Within the UK pension space we know that every pension scheme has its own set of circumstances and that many of the portfolios from the past won't deliver the results that are needed to deliver for their members in the future. As a result, the needs for many schemes are changing and we believe it is incumbent on us within BlackRock's UK Fiduciary Management Team to work with all of our clients and consider their position to build a tailored solution so they can make the most of this new world order. The result will look different every time; for example, it could include an allocation to a customised alternatives fund for clients concerned with ESG factors, or a tailored cashflow-driven investment portfolio matching specific cashflow requirements.

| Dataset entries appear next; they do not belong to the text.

(** [None] is success. *)
Definition configure_logfile (sys : LogSys) (cfg : ServerConfig.t) : option LogError :=
  if negb (chmod_ok sys) then Some ChmodError
  else if is_root sys then
    match configured_owner sys cfg with
    | inr e => Some e
    | inl None => None
    | inl (Some _) => if chown_ok sys then None else Some ChownError
    end
  else None.

Definition AccessLogger_open (sys : LogSys) (cfg : ServerConfig.t) (fs : Fs) : (LogTarget * Fs) + LogError :=
  match ServerConfig.logfile cfg with
  | None => inl (Syslog, fs)
  | Some path =>
      if path_eqb path (B "-") then inl (Stdout, fs)
      else if path_eqb path (B "/dev/null") then inl (Disabled, fs)
      else if open_ok sys then
        let '(i, fs') := open_append path fs in
        match configure_logfile sys cfg with
        | Some e => inr e
        | None => inl (File path i, fs')
        end
      else inr OpenError
  end.

(** The path seen from inside the jail, up to redundant separators. *)
Definition path_after_chroot (path jail_dir : bytes) : option bytes :=
  if is_absolute path && path_starts_with path jail_dir
  then Some (B "/" ++ join (B "/") (drop (length (path_parts jail_dir)) (path_parts path)))
  else None.

Definition remap_after_chroot (jail_dir : bytes) (l : LogTarget) : LogTarget :=
  match l with
  | File path i => match path_after_chroot path jail_dir with Some p => File p i | None => l end
  | _ => l
  end.

Definition is_file_backed (l : LogTarget) : bool := match l with File _ _ => true | _ => false end.
Definition is_stdout (l : LogTarget) : bool := match l with Stdout => true | _ => false end.

(** SIGHUP; on an error the old file stays in use. *)
Definition reopen (reopen_ok : bool) (l : LogTarget) (fs : Fs) : LogTarget * Fs * bool :=
  match l with
  | File path _ =>
      if reopen_ok then let '(i, fs') := open_append path fs in (File path i, fs', true)
      else (l, fs, false)
  | _ => (l, fs, true)
  end.

(** The files and the bytes written to standard output; write errors are
    ignored, [stored] is how much of the line reaches the file ([None]: all). *)
Definition log_request (tm : Tm) (stored : option nat) (entry : LogEntry) (l : LogTarget) (out : Fs * bytes) :
    Fs * bytes :=
  let line := format_cern_line tm entry in
  let line := match stored with Some n => take n line | None => line end in
  match l with
  | File _ i => (append i line out.1, out.2)
  | Stdout => (out.1, out.2 ++ line)
  | Syslog | Disabled => out
  end.

(** ** One request, one line *)

Definition no_lf (s : bytes) : Prop := Forall (fun c => c <> LF) s.

Lemma no_lf_app s u : no_lf s -> no_lf u -> no_lf (s ++ u).
Proof. intros H1 H2. by apply Forall_app. Qed.

Lemma Forall_chars (P : byte -> Prop) s : Forall P s -> Forall (Forall P) (chars s).
Proof.
  intros H. rewrite <- (concat_chars s) in H. revert H. generalize (chars s). intros l.
  induction l as [|c l IH]; [constructor|]. cbn. intros [H1 H2]%Forall_app. auto.
Qed.

Lemma Forall_concat_intro {A} (P : A -> Prop) l : Forall (Forall P) l -> Forall P (concat l).
Proof. induction 1; cbn; [constructor|]. by apply Forall_app. Qed.

Lemma truncate_no_lf s n : no_lf s -> no_lf (truncate s n).
Proof. intros H. apply Forall_concat_intro, Forall_take. by apply Forall_chars. Qed.

Lemma trim_start_by_Forall {A} (P : A -> Prop) q l : Forall P l -> Forall P (trim_start_by q l).
Proof. induction 1 as [|x l Hx Hl IH]; cbn; [constructor|]. destruct (q x); [done|by constructor]. Qed.

Lemma trim_no_lf s : no_lf s -> no_lf (trim s).
Proof.
  intros H. apply Forall_concat_intro. unfold trim_end_by.
  apply Forall_reverse, trim_start_by_Forall, Forall_reverse, trim_start_by_Forall. by apply Forall_chars.
Qed.

Lemma show_no_lf z : no_lf (show_Z z).
Proof.
  assert (Hd : forall y, (0 <= y)%Z -> no_lf (show_nonneg y)).
  { intros y Hy. eapply Forall_impl; [by apply show_nonneg_digits|]. intros c Hc ->. done. }
  unfold show_Z. destruct (Z.ltb_spec z 0); [|by apply Hd]. apply no_lf_app; [by repeat constructor|]. apply Hd. lia.
Qed.

Lemma zero_padded_no_lf w z : no_lf (zero_padded w z).
Proof.
  assert (Hd : forall w y, (0 <= y)%Z -> no_lf (pad_left "0"%char w (show_nonneg y))).
  { intros w' y Hy. eapply Forall_impl; [by apply pad_zero_digits|]. intros c Hc ->. done. }
  unfold zero_padded. destruct (Z.ltb_spec z 0); [|by apply Hd]. apply no_lf_app; [by repeat constructor|]. apply Hd. lia.
Qed.

Ltac no_lf_tac :=
  repeat first [ assumption | apply no_lf_app | apply zero_padded_no_lf | apply truncate_no_lf | apply show_no_lf
               | apply (bool_decide_unpack _); vm_compute; exact I ].

Lemma cern_localtime_no_lf tm : no_lf (cern_localtime tm).
Proof.
  unfold cern_localtime. cbv zeta.
  assert (Hm : no_lf (unwrap_or [] (LOG_MONTHS !! Z.to_nat (Z.min (wrap_u64 (tm_mon tm)) 11)))).
  { assert (Hall : Forall no_lf LOG_MONTHS) by (apply (bool_decide_unpack _); by vm_compute).
    destruct (LOG_MONTHS !! _) as [m|] eqn:E; [|constructor]. exact (Forall_lookup_1 _ _ _ _ Hall E). }
  no_lf_tac. destruct (_ <=? _)%Z; no_lf_tac.
Qed.

(** The texts of an entry that come from the client. *)
Record entry_clean (e : LogEntry) : Prop := {
  ec_addr : no_lf (log_remote_addr e);
  ec_user : no_lf (log_remote_user e);
  ec_method : no_lf (log_method e);
  ec_url : no_lf (log_url e);
  ec_protocol : no_lf (log_protocol e);
  ec_referer : no_lf (log_referer e);
  ec_agent : no_lf (log_user_agent e);
}.

Lemma format_line_single tm e :
  entry_clean e -> exists body, format_cern_line tm e = body ++ [LF] /\ no_lf body.
Proof.
  intros [H1 H2 H3 H4 H5 H6 H7]. unfold format_cern_line. cbv zeta. rewrite !app_assoc.
  eexists. split; [reflexivity|]. pose proof (cern_localtime_no_lf tm).
  no_lf_tac; [destruct (is_empty _); no_lf_tac|destruct (_ <=? _)%Z; no_lf_tac].
Qed.

(** *** What the parser stores *)

(** A line feed is a char of its own. *)
Lemma utf8_head_high s ok k :
  utf8_head s = (ok, k) -> k = 1 \/ (forall i, i < k -> (128 <= byte_at s i)%Z).
Proof.
  unfold utf8_head, second_ok3, second_ok4, is_cont, in_range.
  repeat case_match; intros [= <- <-]; try (by left); right; intros i Hi;
    rewrite ?andb_true_iff, ?Z.leb_le, ?Z.ltb_ge in *; (destruct i as [|[|[|[|i]]]]; lia).
Qed.

Lemma byte_at_lookup s i c : s !! i = Some c -> byte_at s i = code c.
Proof. intros E. unfold byte_at. by rewrite E. Qed.

Lemma chars_lf s : Forall (fun c => LF ∈ c -> c = [LF]) (chars s).
Proof.
  unfold chars. remember (length s) as n eqn:Hn. revert s Hn. induction n as [n IH] using lt_wf_ind. intros s ->.
  rewrite utf8_chunks_eq. destruct s as [|c s]; [constructor|]. destruct (utf8_head (c :: s)) as [ok k] eqn:E. cbn [fst snd map].
  assert (Hne : c :: s <> []) by done. pose proof (utf8_head_len (c :: s) ok k Hne E) as Hk. constructor.
  - intros [i Hi]%list_elem_of_lookup. apply lookup_take_Some in Hi as [Hi Hlt].
    destruct (utf8_head_high _ _ _ E) as [-> |Hh].
    + assert (i = 0) as -> by lia. cbn in Hi. injection Hi as ->. by destruct s.
    + specialize (Hh i Hlt). rewrite (byte_at_lookup _ _ _ Hi) in Hh. by vm_compute in Hh.
  - eapply IH; [|reflexivity]. rewrite length_drop. cbn in *. lia.
Qed.

Lemma split_whitespace_no_lf s : Forall no_lf (split_whitespace s).
Proof.
  unfold split_whitespace, split_ws_all.
  assert (Hall : Forall no_lf (map (@concat ascii) (split_by char_is_whitespace (chars s)))).
  { apply Forall_fmap. pose proof (split_by_pieces char_is_whitespace (chars s)) as Hp.
    pose proof (split_by_Forall _ char_is_whitespace _ (chars_lf s)) as Hc.
    apply Forall_forall. intros l Hl. cbn. apply Forall_concat_intro.
    pose proof (proj1 (Forall_forall _ _) Hp l Hl) as Hp'. pose proof (proj1 (Forall_forall _ _) Hc l Hl) as Hc'.
    apply Forall_forall. intros c Hcl. apply Forall_forall. intros x Hx ->.
    pose proof (proj1 (Forall_forall _ _) Hp' c Hcl) as H1. rewrite (proj1 (Forall_forall _ _) Hc' c Hcl Hx) in H1. done. }
  apply Forall_forall. intros w [_ Hw]%list_elem_of_filter. by apply (proj1 (Forall_forall _ _) Hall).
Qed.

(** The texts of a connection that are logged. *)
Record log_clean (h : HttpConn) : Prop := {
  lc_forwarded : no_lf (x_forwarded_for h);
  lc_url : no_lf (encoded_url h);
  lc_version : no_lf (http_version h);
  lc_referer : no_lf (referer h);
  lc_agent : no_lf (user_agent h);
}.

Lemma log_clean_new : log_clean HttpConn.new.
Proof. by repeat constructor. Qed.

Section Parsed.
Context {W : World}.

Lemma extract_header_no_lf hdrs name v : extract_header hdrs name = Some (Some v) -> no_lf v.
Proof.
  unfold extract_header. pose proof (lines_no_lf (from_utf8_lossy hdrs)) as Hl. revert Hl.
  generalize (lines (from_utf8_lossy hdrs)). intros ls Hl. induction Hl as [|l ls Hl _ IH]; cbn [extract_loop]; [done|].
  destruct (starts_with _ _); [|exact IH]. unfold str_from. destruct (_ && _); [|done]. cbn. intros [= <-].
  apply trim_no_lf. by apply Forall_drop.
Qed.

Lemma word_no_lf d h i : no_lf d -> no_lf (unwrap_or d (request_words h !! i)).
Proof.
  intros Hd. destruct (request_words h !! i) as [w|] eqn:E; [|done]. cbn.
  exact (Forall_lookup_1 _ _ _ _ (split_whitespace_no_lf _) E).
Qed.

Lemma parse_request_line_clean h h' : log_clean h -> parse_request_line h = Some h' -> log_clean h'.
Proof.
  intros [H1 _ _ H4 H5]. unfold parse_request_line. destruct (extract_header _ _); cbn [mbind option_bind]; [|done].
  destruct (parse_method _ _); cbn [mbind option_bind]; [|done].
  pose proof (word_no_lf (B "/") h 1 ltac:(by repeat constructor)) as Hu.
  pose proof (word_no_lf (B "HTTP/0.9") h 2 ltac:(by repeat constructor)) as Hv.
  destruct (split_once _ _) as [[]|]; intros [= <-]; by constructor.
Qed.

Lemma with_header_clean h0 name f h h' :
  (forall v h, no_lf v -> log_clean h -> log_clean (f v h)) -> log_clean h -> with_header h0 name f h = Some h' ->
  log_clean h'.
Proof.
  intros Hf Hh. unfold with_header. destruct (extract_header _ _) as [[v|]|] eqn:E; cbn [mbind option_bind];
    [|by intros [= <-]|done]. intros [= <-]. apply Hf; [|done]. by eapply extract_header_no_lf.
Qed.

Lemma parse_range_clean v h : log_clean h -> log_clean (parse_range v h).
Proof.
  intros [H1 H2 H3 H4 H5]. unfold parse_range. destruct (contains_char _ _); [done|].
  destruct (split_once _ _) as [[? spec]|]; [|done].
  destruct (split_once _ _) as [[f r]|]; [|done].
  destruct (is_empty f); [done|]. destruct (parse_i 64 f); [|done].
  destruct (is_empty r); [done|]. by destruct (parse_i 64 r).
Qed.

Lemma parse_headers_clean h h' : log_clean h -> parse_headers h = Some h' -> log_clean h'.
Proof.
  unfold parse_headers. intros Hh H.
  repeat match type of H with
  | (mbind _ (with_header ?h0 ?n ?f ?h1)) = _ =>
      let E := fresh "E" in let h2 := fresh "h" in
      destruct (with_header h0 n f h1) as [h2|] eqn:E; cbn [mbind option_bind] in H; [|done];
      apply with_header_clean in E; [|first [intros; by apply parse_range_clean | by intros v x Hv []; constructor]|eassumption]
  end.
  apply with_header_clean in H; [done| |eassumption]. intros v x Hv Hx. cbv zeta. destruct (is_empty _); [done|].
  destruct Hx. constructor; try done. cbn. apply trim_no_lf.
  pose proof (split_by_Forall _ (fun c => c =c? ","%char) _ Hv) as Hs. unfold split_on.
  destruct (split_by _ v) as [|p ps]; [constructor|]. by apply Forall_cons in Hs as [? _].
Qed.

Lemma log_entry_clean sl :
  log_clean (ConnSlot.http sl) -> (forall ip a, ConnSlot.peer_addr sl = Some (ip, a) -> no_lf ip) ->
  entry_clean (log_entry sl).
Proof.
  intros [H1 H2 H3 H4 H5] Hp. unfold log_entry. constructor; cbn; try done.
  - destruct (is_empty _); [|done]. destruct (ConnSlot.peer_addr sl) as [[ip a]|]; [by apply (Hp ip a)|by repeat constructor].
  - by repeat constructor.
  - by destruct (method _); repeat constructor.
  - destruct (mime_flag _); [done|constructor].
Qed.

Going forward, we believe that while we can't remove risk altogether, our approach can help clients to manage it and continue to construct portfolios in line with their own circumstances and requirements. Indeed, in 2019, as political and economic headwinds grew, we reviewed our clients' portfolios and positioned them more defensively, which helped protect them against falls in funding early in 2020. In March we re-risked portfolios, adding to equity allocations for clients, and then locked in profits in April. By late April we had re-risked again, moving between 2% and 8% of portfolios into growth assets, focusing on investment-grade and high-yield credit.
All in all, by the end of September our asset-allocation decision had added an average of 0.6% to funding levels. Outside of the day-to-day of managing of the portfolio, we also worked with our clients to ease the increasing burdens they face, for example from a regulatory perspective helping them with the new statement of investment principles (SIP) requirements set out by the Department for Work and Pensions (DWP).
As the world grapples with the challenge of vaccinating its population against Covid-19 and re-engages with other global issues, from climate change to international tensions, 2021 seems likely to bring more upheaval. And BlackRock's fiduciary management stands ready to help clients weather the storm.